▶ _EXERCISE DIRECTIONS_
Go to the line holding "channel_step st (set_session sid (new_session" in the entries below and write out exactly every line down to and including the line holding "step_stop_forwarding st sid".

■ ■ ■

(** The goroutine of [Listen]. *)
Inductive listening : Broker Message → Broker Message → Prop :=
| listening_register b id rest :
    listen b = Selecting → destinations b = id :: rest → listening b (register id rest b)
| listening_take b msg rest it :
    listen b = Selecting → source b = msg :: rest → it ≡ₚ elements (listeners b) →
    listening b (take_message msg rest it b)
| listening_offer b msg id rest :
    listen b = Delivering msg (id :: rest) →
    listening b (set_listen (Delivering msg rest) (alter (offer msg) id (readers b)) b)
| listening_delivered b msg :
    listen b = Delivering msg [] → listening b (set_listen Selecting (readers b) b).

Inductive channel_step : NodeChannels → NodeChannels → Prop :=
| step_Register st req s' n resp :
    Register (registry st) req = Ret (s', n, resp) → channel_step st (set_registry s' st)
| step_open st sid nodeID i node :
    ValidateNodeID (registry st) nodeID = Ret i →
    index_int (nodes (registry st)) i = Ret node →
    readers (broker st) !! sid = None →
    channel_step st (set_session sid (new_session (Host node))
                       (set_broker (Read_make sid (broker st)) st))
| step_Read st sid x rest :
    sessions st !! sid = Some x → phase x = Reading →
    pending (broker st) ≡ₚ sid :: rest → length (destinations (broker st)) < destinations_cap →
    channel_step st (set_session sid (start_session x)
                       (set_broker (Read_send sid rest (broker st)) st))
| step_Recv st sid x msg :
    sessions st !! sid = Some x → phase x = Receiving → to_write x = [] →
    channel_step st (set_session sid (recv_message msg x) st)
| step_Recv_error st sid x err :
    sessions st !! sid = Some x → phase x = Receiving → to_write x = [] →
    channel_step st (set_session sid (recv_error err x) st)
| step_Write st sid x msg ms :
    sessions st !! sid = Some x → to_write x = msg :: ms →
    length (source (broker st)) < source_cap →
    channel_step st (set_session sid (set_to_write ms x)
                       (log_write sid msg (set_broker (Write msg (broker st)) st)))
| step_finish st sid x r :
    sessions st !! sid = Some x → phase x = Ending r → to_write x = [] →
    channel_step st (set_session sid (finish r x) st)
| step_forward st sid x r msg rest :
    sessions st !! sid = Some x → forwarding x = true →
    readers (broker st) !! sid = Some r → buffer r = msg :: rest →
    channel_step st
      (set_session sid (send_message msg x)
         (set_broker (set_listen (listen (broker st))
                        (<[sid := receive r msg rest]> (readers (broker st))) (broker st)) st))
| step_stream_done st sid x :
    sessions st !! sid = Some x → channel_step st (set_session sid (set_stream_done x) st)
| step_stop_forwarding st sid x :
    sessions st !! sid = Some x → forwarding x = true → may_return x = true →
    channel_step st (set_session sid (stop_forwarding x) st)
| step_Listen st b' :
    listening (broker st) b' → channel_step st (set_broker b' st).

Definition reachable_channels (st : NodeChannels) : Prop := rtc channel_step NewNodeChannels st.

(** ** Lemmas *)

(** The messages of one session in the log. *)
Definition origin (sid : nat) (l : list (nat * Message)) : list Message :=
  (filter (λ e, e.1 = sid) l).*2.

Lemma origin_snoc_same sid msg l : origin sid (l ++ [(sid, msg)]) = origin sid l ++ [msg].
Proof.
  unfold origin. rewrite filter_app, fmap_app, filter_cons_True, filter_nil by done. done.
Qed.

Lemma origin_snoc_other sid sid' msg l :
  sid' ≠ sid → origin sid (l ++ [(sid', msg)]) = origin sid l.
Proof.
  intros Hne. unfold origin.
  rewrite filter_app, fmap_app, filter_cons_False, filter_nil by done. by rewrite app_nil_r.
Qed.

Lemma announce_state_nil d : announce_state d = [].
Proof. done. Qed.

Lemma listening_step b b' : listening b b' → Broker.step b b'.
Proof. intros []; by econstructor. Qed.

(** The broker does not change what readers have received, nor what was
    written. *)
Lemma listening_frame b b' :
  listening b b' →
  written b' = written b ∧ ∀ id, got <$> readers b' !! id = got <$> readers b !! id.
Proof.
  intros []; split; try done; intros id'; cbn [readers register take_message set_listen].
  - destruct (decide (id = id')) as [<- | Hne];
      [rewrite lookup_alter_eq; by destruct (_ !! id) | by rewrite lookup_alter_ne].
  - destruct (decide (id = id')) as [<- | Hne]; [| by rewrite lookup_alter_ne].
    rewrite lookup_alter_eq. destruct (_ !! id); [| done]. simpl. by rewrite offer_got.
Qed.

(** A session has received what it wrote and what it still has to write, and
    has sent what it received from its reader. *)
Definition session_ok (b : Broker Message) (l : list (nat * Message)) (sid : nat) (x : session)
    : Prop :=
  received x = origin sid l ++ to_write x
  ∧ got <$> readers b !! sid = Some (sent x)
  ∧ (phase x = Reading → to_write x = []).

Record channels_ok (st : NodeChannels) : Prop := {
  ok_broker : reachable (broker st);
  ok_log : written (broker st) = (log st).*2;
  ok_sessions : ∀ sid x, sessions st !! sid = Some x → session_ok (broker st) (log st) sid x;
  ok_fresh : ∀ sid, readers (broker st) !! sid = None → origin sid (log st) = [];
}.

Lemma channels_ok_new : channels_ok NewNodeChannels.
Proof. split; [constructor | done | done | done]. Qed.

(** A step of one session that neither writes nor touches the broker. *)
Lemma ok_set_session st sid x x' :
  channels_ok st → sessions st !! sid = Some x →
  received x' = origin sid (log st) ++ to_write x' → sent x' = sent x →
  (phase x' = Reading → to_write x' = []) →
  channels_ok (set_session sid x' st).
Proof.
  intros [Hb Hl Hs Hf] Hx Hr Hsent Hph. split; [done | done | | done].
  intros sid' y Hy. cbn [sessions set_session] in Hy.
  destruct (decide (sid = sid')) as [<- | Hne].
  - rewrite lookup_insert_eq in Hy. injection Hy as <-. split_and!; [done | | done].
    rewrite Hsent. by apply (Hs sid x).
  - rewrite lookup_insert_ne in Hy by done. by apply Hs.
Qed.

(** A step of the broker that a session takes part in. *)
Lemma ok_broker_session st sid x' b' :
  channels_ok st → Broker.step (broker st) b' → written b' = written (broker st) →
  (∀ id, id ≠ sid → got <$> readers b' !! id = got <$> readers (broker st) !! id) →
  session_ok b' (log st) sid x' →
  channels_ok (set_session sid x' (set_broker b' st)).
Proof.
  intros [Hb Hl Hs Hf] Hstep Hw Hgot (Hr & Hg & Hph). split.
  - by eapply rtc_r.
  - cbn. by rewrite Hw.
  - intros sid' y Hy. cbn [sessions set_session set_broker broker log] in *.
    destruct (decide (sid = sid')) as [<- | Hne].
    + rewrite lookup_insert_eq in Hy. by injection Hy as <-.
    + rewrite lookup_insert_ne in Hy by done. destruct (Hs _ _ Hy) as (H1 & H2 & H3).
      split_and!; [done | | done]. by rewrite Hgot.
  - intros sid' Hnone. cbn [broker set_session set_broker log] in *. apply Hf.
    destruct (decide (sid' = sid)) as [-> | Hne]; [by rewrite Hnone in Hg |].
    specialize (Hgot _ Hne). rewrite Hnone in Hgot.
    by destruct (readers (broker st) !! sid').
Qed.

Lemma ok_session_Write st sid x msg ms :
  channels_ok st → sessions st !! sid = Some x → to_write x = msg :: ms →
  length (source (broker st)) < source_cap →
  channels_ok (set_session sid (set_to_write ms x)
                 (log_write sid msg (set_broker (Write msg (broker st)) st))).
Proof.
  intros [Hb Hl Hs Hf] Hx Hw Hroom. destruct (Hs _ _ Hx) as (Hr & Hg & Hph). split.
  - eapply rtc_r; [done |]. by apply Broker.step_Write.
  - cbn. rewrite Hl. by rewrite fmap_app.
  - intros sid' y Hy. cbn [sessions set_session set_broker broker log log_write] in *.
    destruct (decide (sid = sid')) as [<- | Hne].
    + rewrite lookup_insert_eq in Hy. injection Hy as <-. split_and!; [| done |].
      * cbn. by rewrite origin_snoc_same, <- app_assoc, Hr, Hw.
      * cbn. intros E. by rewrite (Hph E) in Hw.
    + rewrite lookup_insert_ne in Hy by done. destruct (Hs _ _ Hy) as (H1 & H2 & H3).
      split_and!; [| done | done]. by rewrite origin_snoc_other.
  - intros sid' Hnone. cbn [sessions set_session set_broker broker log log_write] in *.
    rewrite origin_snoc_other; [by apply Hf |].
    intros ->. cbn in Hnone. by rewrite Hnone in Hg.
Qed.

Lemma channels_ok_step st st' : channel_step st st' → channels_ok st → channels_ok st'.
Proof.
  intros Hstep Hok. assert (Hok' := Hok). destruct Hok' as [Hb Hl Hs Hf].
  destruct Hstep as [st req s' n resp _ | st sid nodeID i node _ _ Hfresh
    | st sid x rest Hx Hph Hp Hroom | st sid x msg Hx Hph Hw | st sid x err Hx Hph Hw
    | st sid x msg ms Hx Hw Hroom | st sid x r Hx Hph Hw | st sid x r msg rest Hx Hfw Hr Hbuf
    | st sid x Hx | st sid x Hx Hfw Hm | st b' Hlis];
    try (destruct (Hs _ _ Hx) as (Hrecv & Hg & Hrd)).
  - by split.
  - apply ok_broker_session; [done | by apply step_Read_make | done | |].
    + intros id Hne. cbn. by rewrite lookup_insert_ne.
    + split_and!; cbn; [by rewrite Hf | by rewrite lookup_insert_eq | done].
  - apply ok_broker_session; [done | by apply step_Read_send | done | done |].
    split_and!; [| done | done]. cbn [to_write start_session received].
    by rewrite announce_state_nil, Hrecv, Hrd.
  - eapply ok_set_session; [done | done | | done | cbn; by rewrite Hph].
    cbn. by rewrite Hrecv, Hw, app_nil_r.
  - eapply ok_set_session; [done | done | | done | done].
    cbn [to_write recv_error received]. by rewrite announce_state_nil, Hrecv, Hw.
  - by eapply ok_session_Write.
  - eapply ok_set_session; [done | done | | done | done]. cbn. by rewrite Hrecv, Hw.
  - apply ok_broker_session; [done | by eapply step_receive | done | |].
    + intros id Hne. cbn. by rewrite lookup_insert_ne.
    + split_and!; cbn; [done | | done]. rewrite lookup_insert_eq. rewrite Hr in Hg.
      injection Hg as Hg. cbn. by rewrite Hg.
  - by eapply ok_set_session.
  - by eapply ok_set_session.
  - destruct (listening_frame _ _ Hlis) as [Hw Hgot]. split.
    + eapply rtc_r; [done | by apply listening_step].
    + cbn. by rewrite Hw.
    + intros sid x Hx. destruct (Hs _ _ Hx) as (H1 & H2 & H3). split_and!; [done | | done].
      cbn. by rewrite Hgot.
    + intros sid Hnone. apply Hf. cbn in Hnone. specialize (Hgot sid). rewrite Hnone in Hgot.
      by destruct (readers (broker st) !! sid).
Qed.

Lemma reachable_channels_ok st : reachable_channels st → channels_ok st.
Proof.
  intros Hst. eapply rtc_invariant; [| exact Hst | exact channels_ok_new].
  intros x y Hx Hxy. by eapply channels_ok_step.
Qed.

(** ** An execution: one node registers, opens its channel and sends a message,
    which the broker has copied into the reader of the channel. *)
Section sample.
Context (req : RegisterRequest) (m : Message).

Definition sample_session : session :=
  set_to_write [] (recv_message m (start_session (new_session (Address req)))).

Definition sample_reader : reader Message :=
  {| buffer := [m]; got := []; joined := Some 0; offered := [m]; lost := 0;
     history := [Offered m] |}.

Definition sample_channels : NodeChannels :=
  {| registry := {| nodes := [addr_of req] |};
     broker := {| destinations := []; source := []; listeners := {[ 0 ]}; pending := [];
                  readers := {[ 0 := sample_reader ]}; listen := Selecting; quit := false;
                  taken := [m]; written := [m] |};
     sessions := {[ 0 := sample_session ]};
     log := [(0, m)] |}.

Lemma sample_reachable : reachable_channels sample_channels.
Proof.
  set (x1 := start_session (new_session (Address req))). set (x2 := recv_message m x1).
  set (b2 := Read_send 0 [] (Read_make 0 (NewBroker : Broker Message))).
  set (b3 := register 0 [] b2). set (b4 := Write m b3). set (b5 := take_message m [] [0] b4).
  set (b6 := set_listen (Delivering m []) (alter (offer m) 0 (readers b5)) b5).
  unfold reachable_channels.
  eapply rtc_l; [by apply (step_Register _ req {| nodes := [addr_of req] |} (addr_of req)
                             {| Id := "node-0" |}) |].
  eapply rtc_l; [by apply (step_open _ 0 "node-0" 0 (addr_of req)) |].
  eapply rtc_l; [by apply (step_Read _ 0 (new_session (Address req)) []);
                   [| | | cbn; unfold destinations_cap; lia] |].
  eapply rtc_l; [by apply (step_Listen _ b3), (listening_register b2 0 []) |].
  eapply rtc_l; [by apply (step_Recv _ 0 x1 m) |].
  eapply rtc_l; [by apply (step_Write _ 0 x2 m []); [| | cbn; unfold source_cap; lia] |].
  eapply rtc_l; [apply (step_Listen _ b5), (listening_take b4 m [] [0]); by vm_compute |].
  eapply rtc_l; [by apply (step_Listen _ b6), (listening_offer b5 m 0 []) |].
  apply rtc_once.
  exact (step_Listen (set_broker b6 sample_channels) _ (listening_delivered b6 m eq_refl)).
Qed.
End sample.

■ ■ ■

▶ _EXERCISE RESPONSE_
    channel_step st (set_session sid (new_session (Host node))
                       (set_broker (Read_make sid (broker st)) st))
| step_Read st sid x rest :
    sessions st !! sid = Some x → phase x = Reading →
    pending (broker st) ≡ₚ sid :: rest → length (destinations (broker st)) < destinations_cap →
    channel_step st (set_session sid (start_session x)
                       (set_broker (Read_send sid rest (broker st)) st))
| step_Recv st sid x msg :
    sessions st !! sid = Some x → phase x = Receiving → to_write x = [] →
    channel_step st (set_session sid (recv_message msg x) st)
| step_Recv_error st sid x err :
    sessions st !! sid = Some x → phase x = Receiving → to_write x = [] →
    channel_step st (set_session sid (recv_error err x) st)
| step_Write st sid x msg ms :
    sessions st !! sid = Some x → to_write x = msg :: ms →
    length (source (broker st)) < source_cap →
    channel_step st (set_session sid (set_to_write ms x)
                       (log_write sid msg (set_broker (Write msg (broker st)) st)))
| step_finish st sid x r :
    sessions st !! sid = Some x → phase x = Ending r → to_write x = [] →
    channel_step st (set_session sid (finish r x) st)
| step_forward st sid x r msg rest :
    sessions st !! sid = Some x → forwarding x = true →
    readers (broker st) !! sid = Some r → buffer r = msg :: rest →
    channel_step st
      (set_session sid (send_message msg x)
         (set_broker (set_listen (listen (broker st))
                        (<[sid := receive r msg rest]> (readers (broker st))) (broker st)) st))
| step_stream_done st sid x :
    sessions st !! sid = Some x → channel_step st (set_session sid (set_stream_done x) st)
| step_stop_forwarding st sid x :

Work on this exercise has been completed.